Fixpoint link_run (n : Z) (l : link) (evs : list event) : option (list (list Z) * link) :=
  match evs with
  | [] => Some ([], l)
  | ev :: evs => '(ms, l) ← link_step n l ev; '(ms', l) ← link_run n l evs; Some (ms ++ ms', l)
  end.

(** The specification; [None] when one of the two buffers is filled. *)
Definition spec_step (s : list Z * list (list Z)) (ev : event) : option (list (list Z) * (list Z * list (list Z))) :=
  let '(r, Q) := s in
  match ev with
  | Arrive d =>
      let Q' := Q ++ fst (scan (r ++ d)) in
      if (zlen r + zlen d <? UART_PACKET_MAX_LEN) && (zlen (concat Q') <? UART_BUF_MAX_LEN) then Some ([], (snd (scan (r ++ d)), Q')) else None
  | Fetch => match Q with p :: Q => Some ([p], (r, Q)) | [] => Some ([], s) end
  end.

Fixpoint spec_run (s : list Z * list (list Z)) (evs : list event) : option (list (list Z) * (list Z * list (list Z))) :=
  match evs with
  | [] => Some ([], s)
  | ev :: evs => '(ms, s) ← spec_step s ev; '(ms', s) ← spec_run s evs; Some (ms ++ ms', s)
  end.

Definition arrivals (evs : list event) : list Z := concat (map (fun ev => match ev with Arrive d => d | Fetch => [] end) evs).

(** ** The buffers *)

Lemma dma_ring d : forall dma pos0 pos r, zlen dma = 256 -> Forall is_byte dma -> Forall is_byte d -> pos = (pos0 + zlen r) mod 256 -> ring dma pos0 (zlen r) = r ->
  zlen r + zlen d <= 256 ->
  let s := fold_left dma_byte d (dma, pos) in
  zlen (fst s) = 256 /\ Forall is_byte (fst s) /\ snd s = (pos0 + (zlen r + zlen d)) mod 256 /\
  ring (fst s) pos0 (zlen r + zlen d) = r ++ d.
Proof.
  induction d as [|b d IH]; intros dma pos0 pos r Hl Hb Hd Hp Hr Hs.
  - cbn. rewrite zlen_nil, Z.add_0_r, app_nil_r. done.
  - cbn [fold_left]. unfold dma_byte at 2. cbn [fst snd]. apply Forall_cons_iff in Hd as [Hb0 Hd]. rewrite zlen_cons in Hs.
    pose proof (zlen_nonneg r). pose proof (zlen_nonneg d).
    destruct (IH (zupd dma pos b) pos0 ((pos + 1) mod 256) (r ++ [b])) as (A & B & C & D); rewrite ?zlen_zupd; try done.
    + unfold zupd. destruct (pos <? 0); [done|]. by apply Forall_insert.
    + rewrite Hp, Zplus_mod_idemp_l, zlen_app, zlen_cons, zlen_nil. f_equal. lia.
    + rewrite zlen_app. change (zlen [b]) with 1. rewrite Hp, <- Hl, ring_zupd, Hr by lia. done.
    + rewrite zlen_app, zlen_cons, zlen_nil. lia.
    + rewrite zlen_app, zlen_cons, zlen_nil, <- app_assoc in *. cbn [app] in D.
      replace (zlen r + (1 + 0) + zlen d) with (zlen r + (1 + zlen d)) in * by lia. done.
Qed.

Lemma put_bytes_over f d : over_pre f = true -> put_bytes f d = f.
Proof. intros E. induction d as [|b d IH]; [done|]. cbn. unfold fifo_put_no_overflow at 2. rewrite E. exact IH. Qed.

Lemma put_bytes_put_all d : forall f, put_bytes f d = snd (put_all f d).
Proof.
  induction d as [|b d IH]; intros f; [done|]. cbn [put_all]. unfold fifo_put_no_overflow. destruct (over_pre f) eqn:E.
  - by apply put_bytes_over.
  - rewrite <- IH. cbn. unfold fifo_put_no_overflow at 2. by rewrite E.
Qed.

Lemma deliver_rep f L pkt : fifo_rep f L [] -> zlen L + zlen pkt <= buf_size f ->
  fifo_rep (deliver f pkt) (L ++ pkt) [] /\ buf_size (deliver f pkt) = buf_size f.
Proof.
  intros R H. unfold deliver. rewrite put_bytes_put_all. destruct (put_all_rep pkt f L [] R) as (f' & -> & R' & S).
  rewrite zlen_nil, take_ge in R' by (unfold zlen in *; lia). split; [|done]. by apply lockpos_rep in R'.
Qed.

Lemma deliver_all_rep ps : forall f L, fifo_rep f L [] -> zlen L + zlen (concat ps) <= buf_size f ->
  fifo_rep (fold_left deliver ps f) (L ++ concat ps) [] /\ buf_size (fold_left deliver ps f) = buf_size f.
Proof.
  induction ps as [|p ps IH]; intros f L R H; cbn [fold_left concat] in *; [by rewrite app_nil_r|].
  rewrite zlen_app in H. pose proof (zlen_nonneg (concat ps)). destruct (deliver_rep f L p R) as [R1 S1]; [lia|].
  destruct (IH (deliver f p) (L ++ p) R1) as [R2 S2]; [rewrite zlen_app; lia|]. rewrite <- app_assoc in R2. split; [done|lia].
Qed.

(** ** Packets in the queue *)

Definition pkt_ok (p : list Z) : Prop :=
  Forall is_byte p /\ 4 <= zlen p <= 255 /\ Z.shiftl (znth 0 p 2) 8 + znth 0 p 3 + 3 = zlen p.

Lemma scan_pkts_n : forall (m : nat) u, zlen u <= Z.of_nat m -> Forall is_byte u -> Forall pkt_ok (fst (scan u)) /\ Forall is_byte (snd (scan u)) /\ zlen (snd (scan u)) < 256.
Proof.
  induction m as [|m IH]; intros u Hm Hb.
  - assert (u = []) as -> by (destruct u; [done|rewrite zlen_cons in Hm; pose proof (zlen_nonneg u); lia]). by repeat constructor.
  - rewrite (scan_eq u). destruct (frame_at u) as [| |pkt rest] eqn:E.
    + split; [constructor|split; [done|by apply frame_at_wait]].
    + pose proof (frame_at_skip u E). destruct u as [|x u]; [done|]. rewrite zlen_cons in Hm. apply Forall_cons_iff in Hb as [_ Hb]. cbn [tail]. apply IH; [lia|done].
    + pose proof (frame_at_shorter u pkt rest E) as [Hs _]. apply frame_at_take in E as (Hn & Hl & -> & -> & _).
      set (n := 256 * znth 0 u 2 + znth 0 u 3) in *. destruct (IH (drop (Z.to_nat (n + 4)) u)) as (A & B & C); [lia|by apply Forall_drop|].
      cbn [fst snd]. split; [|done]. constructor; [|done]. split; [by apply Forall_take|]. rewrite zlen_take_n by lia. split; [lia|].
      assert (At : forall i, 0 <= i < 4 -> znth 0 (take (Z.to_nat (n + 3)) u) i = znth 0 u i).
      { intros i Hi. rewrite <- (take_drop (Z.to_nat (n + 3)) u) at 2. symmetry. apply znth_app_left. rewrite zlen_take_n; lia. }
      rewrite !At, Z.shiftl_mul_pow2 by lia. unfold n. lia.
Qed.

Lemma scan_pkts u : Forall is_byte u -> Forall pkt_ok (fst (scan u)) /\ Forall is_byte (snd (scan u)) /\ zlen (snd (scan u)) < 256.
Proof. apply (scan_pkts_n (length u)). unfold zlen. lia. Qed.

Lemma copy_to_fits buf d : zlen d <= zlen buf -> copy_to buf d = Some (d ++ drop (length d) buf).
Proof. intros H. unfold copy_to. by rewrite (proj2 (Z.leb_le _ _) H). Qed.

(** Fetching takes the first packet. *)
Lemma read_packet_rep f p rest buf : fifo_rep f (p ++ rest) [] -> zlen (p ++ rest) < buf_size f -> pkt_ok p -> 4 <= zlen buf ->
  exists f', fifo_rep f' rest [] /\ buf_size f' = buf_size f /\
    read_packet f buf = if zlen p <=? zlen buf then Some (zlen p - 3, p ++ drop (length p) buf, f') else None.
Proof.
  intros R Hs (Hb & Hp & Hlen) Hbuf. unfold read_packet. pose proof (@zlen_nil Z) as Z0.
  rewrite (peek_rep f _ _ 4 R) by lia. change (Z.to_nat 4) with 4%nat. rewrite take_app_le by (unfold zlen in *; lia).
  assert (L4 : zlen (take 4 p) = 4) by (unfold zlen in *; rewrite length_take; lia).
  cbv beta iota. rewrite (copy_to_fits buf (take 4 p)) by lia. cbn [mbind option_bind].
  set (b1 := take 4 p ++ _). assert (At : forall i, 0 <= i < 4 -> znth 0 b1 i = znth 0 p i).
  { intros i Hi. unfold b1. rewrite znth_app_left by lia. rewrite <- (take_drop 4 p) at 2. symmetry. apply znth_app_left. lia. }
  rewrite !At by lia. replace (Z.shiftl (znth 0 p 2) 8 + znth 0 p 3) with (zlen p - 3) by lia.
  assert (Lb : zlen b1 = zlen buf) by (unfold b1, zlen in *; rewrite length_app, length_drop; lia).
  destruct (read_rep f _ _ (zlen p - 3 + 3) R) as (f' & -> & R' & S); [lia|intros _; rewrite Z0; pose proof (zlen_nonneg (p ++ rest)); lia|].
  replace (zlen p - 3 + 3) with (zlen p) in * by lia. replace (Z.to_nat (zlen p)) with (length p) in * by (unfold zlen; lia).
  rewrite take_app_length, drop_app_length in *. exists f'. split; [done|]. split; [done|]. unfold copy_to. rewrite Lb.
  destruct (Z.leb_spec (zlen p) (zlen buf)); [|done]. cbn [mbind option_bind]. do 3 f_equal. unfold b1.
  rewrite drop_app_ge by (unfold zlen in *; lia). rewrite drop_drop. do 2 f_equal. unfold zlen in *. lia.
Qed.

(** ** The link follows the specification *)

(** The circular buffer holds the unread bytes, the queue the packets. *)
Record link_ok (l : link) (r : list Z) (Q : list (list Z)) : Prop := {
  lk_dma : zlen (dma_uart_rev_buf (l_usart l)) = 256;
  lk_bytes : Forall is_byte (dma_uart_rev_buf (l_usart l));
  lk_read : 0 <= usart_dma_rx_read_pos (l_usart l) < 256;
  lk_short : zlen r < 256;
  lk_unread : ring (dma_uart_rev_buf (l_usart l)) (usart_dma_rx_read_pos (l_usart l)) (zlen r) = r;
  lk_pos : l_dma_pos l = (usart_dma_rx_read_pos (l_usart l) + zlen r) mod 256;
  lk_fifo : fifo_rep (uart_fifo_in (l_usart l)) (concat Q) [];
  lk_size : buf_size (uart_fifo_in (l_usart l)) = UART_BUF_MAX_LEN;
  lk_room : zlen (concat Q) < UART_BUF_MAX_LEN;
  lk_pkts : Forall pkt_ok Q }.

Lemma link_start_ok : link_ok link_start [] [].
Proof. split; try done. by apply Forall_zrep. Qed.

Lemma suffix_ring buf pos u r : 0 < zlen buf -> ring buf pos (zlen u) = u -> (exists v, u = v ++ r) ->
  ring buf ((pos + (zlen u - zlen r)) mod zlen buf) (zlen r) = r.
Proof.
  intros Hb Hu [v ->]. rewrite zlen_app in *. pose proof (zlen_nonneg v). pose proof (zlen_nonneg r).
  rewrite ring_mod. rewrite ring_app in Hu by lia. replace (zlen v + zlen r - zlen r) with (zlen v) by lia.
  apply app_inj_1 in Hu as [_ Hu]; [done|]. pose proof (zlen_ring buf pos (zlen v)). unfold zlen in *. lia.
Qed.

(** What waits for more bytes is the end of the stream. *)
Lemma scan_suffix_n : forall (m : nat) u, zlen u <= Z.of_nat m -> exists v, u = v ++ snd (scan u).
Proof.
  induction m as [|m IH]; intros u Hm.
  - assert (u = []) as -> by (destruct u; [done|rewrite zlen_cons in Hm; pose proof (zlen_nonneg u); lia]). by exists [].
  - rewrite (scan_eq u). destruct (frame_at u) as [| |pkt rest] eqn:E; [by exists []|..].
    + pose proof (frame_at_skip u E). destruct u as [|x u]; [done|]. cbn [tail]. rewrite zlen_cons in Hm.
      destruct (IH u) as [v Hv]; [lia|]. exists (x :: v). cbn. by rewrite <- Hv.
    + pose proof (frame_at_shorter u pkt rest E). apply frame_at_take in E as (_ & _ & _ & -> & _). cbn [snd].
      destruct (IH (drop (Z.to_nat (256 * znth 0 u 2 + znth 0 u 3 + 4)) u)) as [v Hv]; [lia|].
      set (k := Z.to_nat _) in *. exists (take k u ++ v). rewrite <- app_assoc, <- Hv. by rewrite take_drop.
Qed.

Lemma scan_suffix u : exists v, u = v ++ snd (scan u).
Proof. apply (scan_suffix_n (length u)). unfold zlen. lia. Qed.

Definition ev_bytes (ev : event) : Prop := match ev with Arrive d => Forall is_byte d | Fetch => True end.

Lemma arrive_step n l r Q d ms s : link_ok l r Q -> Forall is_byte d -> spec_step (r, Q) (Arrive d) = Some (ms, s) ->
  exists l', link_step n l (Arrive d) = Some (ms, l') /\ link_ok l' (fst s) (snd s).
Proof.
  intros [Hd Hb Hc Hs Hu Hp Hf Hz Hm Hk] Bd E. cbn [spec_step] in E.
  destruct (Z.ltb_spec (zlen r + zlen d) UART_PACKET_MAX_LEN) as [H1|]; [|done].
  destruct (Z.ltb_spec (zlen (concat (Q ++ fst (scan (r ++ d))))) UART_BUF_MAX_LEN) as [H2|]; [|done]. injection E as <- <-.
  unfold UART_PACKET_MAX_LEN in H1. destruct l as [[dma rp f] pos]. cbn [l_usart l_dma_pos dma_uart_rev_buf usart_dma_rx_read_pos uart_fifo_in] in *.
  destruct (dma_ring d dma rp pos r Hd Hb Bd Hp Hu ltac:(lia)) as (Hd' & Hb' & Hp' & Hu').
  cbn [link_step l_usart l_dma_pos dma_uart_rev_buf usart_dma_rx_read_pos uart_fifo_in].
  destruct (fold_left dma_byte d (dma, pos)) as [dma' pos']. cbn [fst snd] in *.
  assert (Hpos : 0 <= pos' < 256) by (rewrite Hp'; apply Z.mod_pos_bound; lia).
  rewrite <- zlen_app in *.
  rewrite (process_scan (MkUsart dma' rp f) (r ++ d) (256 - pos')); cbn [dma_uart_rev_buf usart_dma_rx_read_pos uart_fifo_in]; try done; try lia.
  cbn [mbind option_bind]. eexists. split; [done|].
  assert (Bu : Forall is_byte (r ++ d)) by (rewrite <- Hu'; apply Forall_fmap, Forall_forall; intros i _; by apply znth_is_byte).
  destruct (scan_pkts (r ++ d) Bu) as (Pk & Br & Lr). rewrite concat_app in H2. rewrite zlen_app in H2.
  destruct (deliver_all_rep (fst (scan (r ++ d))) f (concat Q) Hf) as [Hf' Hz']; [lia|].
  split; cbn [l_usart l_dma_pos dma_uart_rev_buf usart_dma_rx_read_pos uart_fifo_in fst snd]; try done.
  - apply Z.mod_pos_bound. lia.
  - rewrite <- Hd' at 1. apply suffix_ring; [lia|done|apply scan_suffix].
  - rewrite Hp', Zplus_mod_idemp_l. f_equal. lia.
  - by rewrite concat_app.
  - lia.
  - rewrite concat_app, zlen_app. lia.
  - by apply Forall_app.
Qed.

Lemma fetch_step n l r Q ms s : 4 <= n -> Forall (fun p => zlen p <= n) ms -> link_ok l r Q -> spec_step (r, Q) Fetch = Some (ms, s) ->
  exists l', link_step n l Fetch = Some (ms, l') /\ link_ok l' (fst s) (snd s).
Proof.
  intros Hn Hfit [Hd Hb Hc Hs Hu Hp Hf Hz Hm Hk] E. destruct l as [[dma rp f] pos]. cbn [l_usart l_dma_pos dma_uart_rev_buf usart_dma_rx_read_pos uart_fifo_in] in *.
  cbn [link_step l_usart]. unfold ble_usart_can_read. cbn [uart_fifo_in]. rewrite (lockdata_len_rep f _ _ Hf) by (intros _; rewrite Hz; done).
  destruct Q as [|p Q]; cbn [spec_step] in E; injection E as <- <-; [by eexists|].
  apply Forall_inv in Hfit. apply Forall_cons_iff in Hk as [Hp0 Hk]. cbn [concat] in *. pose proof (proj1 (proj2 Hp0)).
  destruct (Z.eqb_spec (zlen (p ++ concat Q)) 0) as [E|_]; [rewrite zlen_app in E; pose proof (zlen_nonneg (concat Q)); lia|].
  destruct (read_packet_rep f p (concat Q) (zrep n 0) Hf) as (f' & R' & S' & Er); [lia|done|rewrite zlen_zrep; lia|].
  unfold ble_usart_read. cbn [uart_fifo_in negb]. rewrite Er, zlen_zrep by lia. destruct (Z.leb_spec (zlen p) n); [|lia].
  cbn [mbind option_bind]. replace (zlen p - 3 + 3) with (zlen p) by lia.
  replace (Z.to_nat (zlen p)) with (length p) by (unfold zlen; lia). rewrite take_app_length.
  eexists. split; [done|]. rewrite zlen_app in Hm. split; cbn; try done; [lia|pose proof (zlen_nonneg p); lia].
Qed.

...

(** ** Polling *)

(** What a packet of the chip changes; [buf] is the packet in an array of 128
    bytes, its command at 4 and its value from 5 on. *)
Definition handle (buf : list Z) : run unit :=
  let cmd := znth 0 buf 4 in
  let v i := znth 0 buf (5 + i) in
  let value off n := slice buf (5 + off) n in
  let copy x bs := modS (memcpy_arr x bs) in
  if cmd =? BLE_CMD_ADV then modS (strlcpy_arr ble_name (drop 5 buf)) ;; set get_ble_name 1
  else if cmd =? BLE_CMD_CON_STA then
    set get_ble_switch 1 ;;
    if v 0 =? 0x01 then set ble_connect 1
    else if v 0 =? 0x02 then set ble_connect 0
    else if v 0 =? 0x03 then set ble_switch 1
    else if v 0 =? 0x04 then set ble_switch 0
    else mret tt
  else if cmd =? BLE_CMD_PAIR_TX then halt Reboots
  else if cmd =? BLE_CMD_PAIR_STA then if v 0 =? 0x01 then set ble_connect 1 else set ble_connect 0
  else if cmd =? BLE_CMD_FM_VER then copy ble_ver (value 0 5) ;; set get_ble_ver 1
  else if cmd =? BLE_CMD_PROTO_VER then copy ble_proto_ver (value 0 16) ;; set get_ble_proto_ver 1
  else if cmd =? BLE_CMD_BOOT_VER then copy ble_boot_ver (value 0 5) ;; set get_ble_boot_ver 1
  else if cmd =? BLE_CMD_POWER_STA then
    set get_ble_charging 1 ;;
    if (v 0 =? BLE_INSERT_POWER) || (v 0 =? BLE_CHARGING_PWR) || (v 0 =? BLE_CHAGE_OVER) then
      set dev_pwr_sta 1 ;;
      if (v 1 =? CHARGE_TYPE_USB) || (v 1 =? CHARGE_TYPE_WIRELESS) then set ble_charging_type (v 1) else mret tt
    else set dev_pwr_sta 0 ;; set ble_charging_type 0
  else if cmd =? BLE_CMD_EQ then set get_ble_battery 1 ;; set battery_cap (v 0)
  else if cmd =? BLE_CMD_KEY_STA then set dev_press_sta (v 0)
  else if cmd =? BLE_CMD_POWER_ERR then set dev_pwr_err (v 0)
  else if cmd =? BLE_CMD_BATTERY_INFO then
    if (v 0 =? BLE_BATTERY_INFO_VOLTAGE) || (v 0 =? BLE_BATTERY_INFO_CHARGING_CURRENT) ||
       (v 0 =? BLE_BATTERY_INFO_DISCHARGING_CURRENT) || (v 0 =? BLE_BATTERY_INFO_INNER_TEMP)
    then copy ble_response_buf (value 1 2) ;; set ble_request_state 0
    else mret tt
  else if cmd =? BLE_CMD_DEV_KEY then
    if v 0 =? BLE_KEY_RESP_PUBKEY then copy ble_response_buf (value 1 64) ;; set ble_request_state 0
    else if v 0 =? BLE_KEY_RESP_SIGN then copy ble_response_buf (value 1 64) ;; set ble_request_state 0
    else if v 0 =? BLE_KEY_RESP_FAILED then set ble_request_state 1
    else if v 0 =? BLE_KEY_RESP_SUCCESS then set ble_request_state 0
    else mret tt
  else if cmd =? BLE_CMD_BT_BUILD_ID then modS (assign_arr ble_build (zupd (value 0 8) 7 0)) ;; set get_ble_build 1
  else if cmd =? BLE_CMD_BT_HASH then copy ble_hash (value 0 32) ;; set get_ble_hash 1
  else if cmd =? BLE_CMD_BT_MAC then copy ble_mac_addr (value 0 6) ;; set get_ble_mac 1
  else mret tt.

EXERCISE DESCRIPTION
Return exactly, and only, the lines above starting at the line that contains "by exists []." and ending at the line that contains "Definition ev_bytes (ev".

RESPONSE
  - assert (u = []) as -> by (destruct u; [done|rewrite zlen_cons in Hm; pose proof (zlen_nonneg u); lia]). by exists [].
  - rewrite (scan_eq u). destruct (frame_at u) as [| |pkt rest] eqn:E; [by exists []|..].
    + pose proof (frame_at_skip u E). destruct u as [|x u]; [done|]. cbn [tail]. rewrite zlen_cons in Hm.
      destruct (IH u) as [v Hv]; [lia|]. exists (x :: v). cbn. by rewrite <- Hv.
    + pose proof (frame_at_shorter u pkt rest E). apply frame_at_take in E as (_ & _ & _ & -> & _). cbn [snd].
      destruct (IH (drop (Z.to_nat (256 * znth 0 u 2 + znth 0 u 3 + 4)) u)) as [v Hv]; [lia|].
      set (k := Z.to_nat _) in *. exists (take k u ++ v). rewrite <- app_assoc, <- Hv. by rewrite take_drop.
Qed.

Lemma scan_suffix u : exists v, u = v ++ snd (scan u).
Proof. apply (scan_suffix_n (length u)). unfold zlen. lia. Qed.

Definition ev_bytes (ev : event) : Prop := match ev with Arrive d => Forall is_byte d | Fetch => True end.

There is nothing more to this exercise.